:: Exercise instructions ::
Give again, unaltered, the lines of the listing below that run from the line having "io_try ret errno" through the line having "Fixpoint io_run (acts".

:: Available records ::

- - -

(* ===== verification/Hook.v ===== *)
(** hook.cpp: the transfer loop [do_io] behind read, recv, write, accept and
    the like, [connect_with_timeout], and the sleeping calls.

    One call of one fiber is a machine whose steps are the fiber's own (the
    system call, arming the timer, AddEvent, yielding, coming back) and those
    of other threads (the timer expires, its callback runs and cancels the
    event, any other operation on the IO manager), in any order.  The state
    contains the IO manager of IOManager.v itself. *)
From stdpp Require Import gmap.
From S2P Require Import Prelude FdManager IOManager.

Definition EINTR : Z := 4.
Definition EAGAIN : Z := 11.
Definition EINPROGRESS : Z := 115.
Definition ETIMEDOUT : Z := 110.

(** ** What do_io decides before its loop *)
Inductive entry := Direct | BadFd | Blocking (timeout : Z).

Definition do_io_entry (hook : bool) (fdctx : option FdCtx) (timeout_type : Z) : entry :=
  if negb hook then Direct else
  match fdctx with
  | None => Direct
  | Some c =>
    if IsClose c then BadFd
    else if negb (IsSocket c) || GetUserNoBlock c then Direct
    else Blocking (GetTimeOut timeout_type c)
  end.

(** connect: a missing context is an error. *)
Definition connect_entry (hook : bool) (fdctx : option FdCtx) (timeout : Z) : entry :=
  if negb hook then Direct else
  match fdctx with
  | None => BadFd
  | Some c => if IsClose c then BadFd else if negb (IsSocket c) || GetUserNoBlock c then Direct else Blocking timeout
  end.

(** The calls that go through do_io, with the event they wait for and the
    timeout that limits them. *)
Inductive transfer :=
  | T_accept | T_read | T_readv | T_recv | T_recvfrom | T_recvmsg | T_recvmmsg
  | T_write | T_writev | T_send | T_sendto | T_sendmsg.

Definition transfer_args (t : transfer) : Z * Z :=
  match t with
  | T_write | T_writev | T_send | T_sendto | T_sendmsg => (WRITE, SO_SNDTIMEO)
  | _ => (READ, SO_RCVTIMEO)
  end.

Definition transfer_entry (t : transfer) (hook : bool) (fdctx : option FdCtx) : entry :=
  do_io_entry hook fdctx (snd (transfer_args t)).

(** ** How long the sleeping calls sleep, in milliseconds *)
Definition sleep_ms (seconds : Z) : Z := u32 (seconds * 1000).
Definition usleep_ms (usec : Z) : Z := usec / 1000.
Definition nanosleep_ms (tv_sec tv_nsec : Z) : Z := u64 (s32 (tv_sec * 1000 + tv_nsec ÷ 1000 ÷ 1000)).

(** ** The loop *)
Inductive io_pc := Try | Arm | Add_event | Yield | Held | Woken | So_error | Ret (r errno : Z).

#[export] Instance io_pc_eq_dec : EqDecision io_pc.
Proof. solve_decision. Defined.

Section do_io.
Context {E : Type} {EP : Epoll E}.
(** The call: its descriptor, event, timeout, fiber and scheduler; the error
    that means to wait, and whether the call is made again afterwards (do_io:
    EAGAIN and yes, connect: EINPROGRESS and no). *)
Context (i : nat) (ev timeout : Z) (f sc : nat) (again : Z) (retry : bool).

(** [cancelled]: the timer condition, alive until the call returns; [armed]:
    its timer is in the timer set; [due]: callbacks that have expired and wait
    to run; [cancelling]: callbacks between setting the condition and
    CancelEvent; [resumes]: how often the fiber was taken from the queue. *)
Record io_call := mkCall {
  iom : IOManager E; pc : io_pc; cancelled : Z; armed : bool; due : nat; cancelling : nat; resumes : nat
}.

Definition set_pc p c : io_call := mkCall (iom c) p (cancelled c) (armed c) (due c) (cancelling c) (resumes c).
Definition set_armed a c : io_call := mkCall (iom c) (pc c) (cancelled c) a (due c) (cancelling c) (resumes c).

Definition on_iom {A} (m : M (IOManager E) A) : M io_call A := fun c =>
  let '(o, s) := m (iom c) in (o, mkCall s (pc c) (cancelled c) (armed c) (due c) (cancelling c) (resumes c)).

(** The system call answers. *)
Definition io_try (ret errno : Z) : M io_call unit :=
  if (ret =? -1) && (errno =? EINTR) then mret tt
  else if (ret =? -1) && (errno =? again) then modify (set_pc Arm)
  else modify (set_pc (Ret ret errno)).

Definition io_arm : M io_call unit :=
  (if negb (timeout =? no_timeout) then modify (set_armed true) else mret tt);; modify (set_pc Add_event).

(** [errno]: what a failing epoll_ctl leaves. *)
Definition io_add (errno : Z) : M io_call unit :=
  rt ← on_iom (AddEvent (Z.of_nat i) ev None (Some sc) f);
  if negb (rt =? 0) then modify (set_armed false);; modify (set_pc (Ret (-1) errno))
  else modify (set_pc Yield).

Definition io_yield : M io_call unit := modify (set_pc Held).

(** The scheduler takes the fiber from its queue. *)
Definition io_wake : M io_call unit :=
  modify (fun c => mkCall (iom c) Woken (cancelled c) (armed c) (due c) (cancelling c) (S (resumes c))).

Definition io_check : M io_call unit :=
  modify (set_armed false);;
  c ← get;
  if negb (cancelled c =? 0) then modify (set_pc (Ret (-1) (cancelled c)))
  else modify (set_pc (if retry then Try else So_error)).

(** connect asks for the outcome. *)
Definition io_so_error (ret2 error errno : Z) : M io_call unit :=
  if ret2 =? -1 then modify (set_pc (Ret (-1) errno))
  else if error =? 0 then modify (set_pc (Ret 0 0)) else modify (set_pc (Ret (-1) error)).

Definition io_expire : M io_call unit :=
  modify (fun c => mkCall (iom c) (pc c) (cancelled c) false (S (due c)) (cancelling c) (resumes c)).

Definition returned (c : io_call) : bool := match pc c with Ret _ _ => true | _ => false end.

(** The timer's callback: nothing if the condition is gone or set. *)
Definition io_callback : M io_call unit :=
  modify (fun c =>
    let n := pred (due c) in
    if returned c || negb (cancelled c =? 0) then mkCall (iom c) (pc c) (cancelled c) (armed c) n (cancelling c) (resumes c)
    else mkCall (iom c) (pc c) ETIMEDOUT (armed c) n (S (cancelling c)) (resumes c)).

Definition io_cancel : M io_call unit :=
  modify (fun c => mkCall (iom c) (pc c) (cancelled c) (armed c) (due c) (pred (cancelling c)) (resumes c));;
  on_iom (CancelEvent (Z.of_nat i) ev);; mret tt.

(** ** Runs *)
Inductive action :=
  | ACall (ret errno : Z) | AArm | AAdd (errno : Z) | AYield | AWake | ACheck | ASoError (ret2 error errno : Z)
  | AExpire | ACallback | ACancel | AEnv (op : io_op).

Definition io_step (a : action) : M io_call unit :=
  match a with
  | ACall ret errno => io_try ret errno
  | AArm => io_arm
  | AAdd errno => io_add errno
  | AYield => io_yield
  | AWake => io_wake
  | ACheck => io_check
  | ASoError ret2 error errno => io_so_error ret2 error errno
  | AExpire => io_expire
  | ACallback => io_callback
  | ACancel => io_cancel
  | AEnv op => on_iom (perform op);; mret tt
  end.

Fixpoint io_run (acts : list action) : M io_call unit :=
  match acts with [] => mret tt | a :: acts => io_step a;; io_run acts end.

(** How often the fiber stands in the scheduler's queue. *)
Definition is_me (x : nat * handler) : bool :=
  match x with (s, HFiber g) => Nat.eqb s sc && Nat.eqb g f | _ => false end.
Definition handed (c : io_call) : nat := length (List.filter is_me (scheduled (iom c))).
Definition in_queue (c : io_call) : nat := (handed c - resumes c)%nat.
End do_io.
Arguments io_call E : clear implicits.

(** The two loops: a transfer is tried again after EAGAIN; connect waits for
    writability once after EINPROGRESS, and asks for the outcome. *)
Definition do_io {E} `{Epoll E} (t : transfer) (fd : nat) (timeout : Z) (f sc : nat) : list action -> M (io_call E) unit :=
  io_run fd (fst (transfer_args t)) timeout f sc EAGAIN true.
Definition connect_with_timeout {E} `{Epoll E} (fd : nat) (timeout : Z) (f sc : nat) : list action -> M (io_call E) unit :=
  io_run fd WRITE timeout f sc EINPROGRESS false.

(** ** The table of waiting handlers, read off the state *)
Definition waiting_of (x : EventContext) : waiting :=
  match ev_scheduler x, ev_cb x, ev_fiber x with
  | Some s, Some g, _ => Some (s, HCb g)
  | Some s, None, Some g => Some (s, HFiber g)
  | _, _, _ => None
  end.

Definition table_of {E} (s : IOManager E) : table := fun k =>
  match _fdContexts s !! k with
  | Some p => match ctxs s !! p with Some c => (waiting_of (ev_read c), waiting_of (ev_write c)) | None => (None, None) end
  | None => (None, None)
  end.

- - -

:: Exercise output ::
  | ACall ret errno => io_try ret errno
  | AArm => io_arm
  | AAdd errno => io_add errno
  | AYield => io_yield
  | AWake => io_wake
  | ACheck => io_check
  | ASoError ret2 error errno => io_so_error ret2 error errno
  | AExpire => io_expire
  | ACallback => io_callback
  | ACancel => io_cancel
  | AEnv op => on_iom (perform op);; mret tt
  end.

Fixpoint io_run (acts : list action) : M io_call unit :=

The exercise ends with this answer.